6 Once the Law has done its work, once you have only despair in your ability to save yourself, once you see only sin and filth when you look at yourself, then hear the word of John the Baptist again. When Jesus was coming toward John, he proclaimed to the crowd gathered, “Behold the Lamb of God, who takes away the sins of the world.”

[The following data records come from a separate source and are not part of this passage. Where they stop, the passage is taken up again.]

Lemma received_proxy t addr data : returns (MustUnmarshal zeroProxy data) -> ∃ v key,
  (evt ← doWatch_key prefix t (getAddrKey (proxiesDir prefix) addr) data;
   match evt with Some evt => Some <$> evtOf evt | None => Ret None end) = Ret (Some (inl (EvtProxy t key v))).
Proof. intros [v Hv]. rewrite key_proxy. unfold doWatchWithProxy. rewrite Hv. cbn. by do 2 eexists. Qed.

Lemma received_applied t data : returns (MustUnmarshal zeroApplied data) -> ∃ v,
  (evt ← doWatch_key prefix t (appliedPluginDir prefix) data;
   match evt with Some evt => Some <$> evtOf evt | None => Ret None end) = Ret (Some (inr (EvtApplied t v))).
Proof. intros [v Hv]. rewrite key_applied. unfold doWatchWithApplyPlugin. rewrite Hv. cbn. by eexists. Qed.

(** *** Changes keep the mirror *)

Lemma put_mirrors m k data κ : shaped m -> core_mirrors prefix m κ -> shape prefix k data -> ranged k ->
  ∃ x, received prefix (PUT k data (bool_decide (m !! k = None))) = Ret x /\ change_ok x /\ core_mirrors prefix (<[k := data]> m) (core_after x κ).
Proof.
  intros Hs (Mc & Ms & Mr) Hk Hr. apply shaped_typed, store_typed in Hs as (Tc & Ts & _ & Tr & _).
  destruct Hk as [v data Hid Em|v data Hid Em|v data Hid Em|v data Hid Em|v data Hid Em|b data H1 H2 Em|p data Em|a data Em|n Hn];
    try (apply ranged_in in Hr; [|solve [in_dirs]|done]; assert (GetID v <> 0) by (unfold in_range in Hr; lia)).
  - eexists. split; [by apply received_cluster|]. split; [by case_bool_decide|]. split; [exact (mirrors_put _ _ _ v data Tc Mc Hr Em)|frames].
  - eexists. split; [by apply received_server|]. split; [by case_bool_decide|]. split; [frames|split; [exact (mirrors_put _ _ _ v data Ts Ms Hr Em)|frames]].
  - eexists. split; [by apply received_api|]. split; [by case_bool_decide|frames].
  - eexists. split; [by apply received_routing|]. split; [by case_bool_decide|]. split; [frames|split; [frames|exact (mirrors_put _ _ _ v data Tr Mr Hr Em)]].
  - eexists. split; [by apply received_plugin|]. split; [done|frames].
  - eexists. split; [unfold received, doWatch_event; rewrite watched by prefixed; by apply received_bind|]. split; [done|frames].
  - destruct (received_proxy (kind (bool_decide (m !! getAddrKey (proxiesDir prefix) (Proxy_Addr p) = None))) (Proxy_Addr p) data) as (v & key & Hp).
    { by apply (MustUnmarshal_some p). }
    eexists. split; [unfold received, doWatch_event; rewrite watched by prefixed; exact Hp|]. split; [done|frames].
  - destruct (received_applied (kind (bool_decide (m !! appliedPluginDir prefix = None))) data) as (v & Hp).
    { by apply (MustUnmarshal_some a). }
    eexists. split; [unfold received, doWatch_event; rewrite watched by prefixed; exact Hp|]. split; [done|frames].
  - exists None. split; [unfold received, doWatch_event; rewrite watched by prefixed; by rewrite key_id|]. split; [done|frames].
Qed.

7 The tender mercy of our God is not in removing the Law, but in fulfilling it. It accuses and cuts us low. It drives us to the edge of despair. With Isaiah we cry out, "Woe to me for I am a man of unclean lips." With Peter we beg, "Depart from me Lord, for I am a sinful man." We acknowledge the goodness and rightness, the holiness of the Law and our abject failure regarding it. But then, at the Word of Christ, the Law, which hounded us, departs. It is satisfied in the perfect life and death that Jesus lived and died in our place. Suddenly, there is no one to accuse you. The Lord helps you up, embraces and kisses you, and bids you come and be a guest at His Table, to sit down next to John. He is the Lamb of God who takes away the sins of the world; your sins are removed. Your past, your shame, your guilt are no more. He wipes away your tears and fills those places left empty and abandoned by your sins inside you with Himself. His hair, His skin, His bones, that Body pierced, dead and buried, back to life, God satisfied, is placed into those once unclean lips and they are cleansed. You are healed. You are whole. The Blood of the Lamb is poured down your throat and into your heart. You are clean. You are one with Him. You abide in Him and He in you. You are His. You enjoy a Holy and perfect Communion.
In the Name of the Father and of the ? Son and of the Holy Spirit.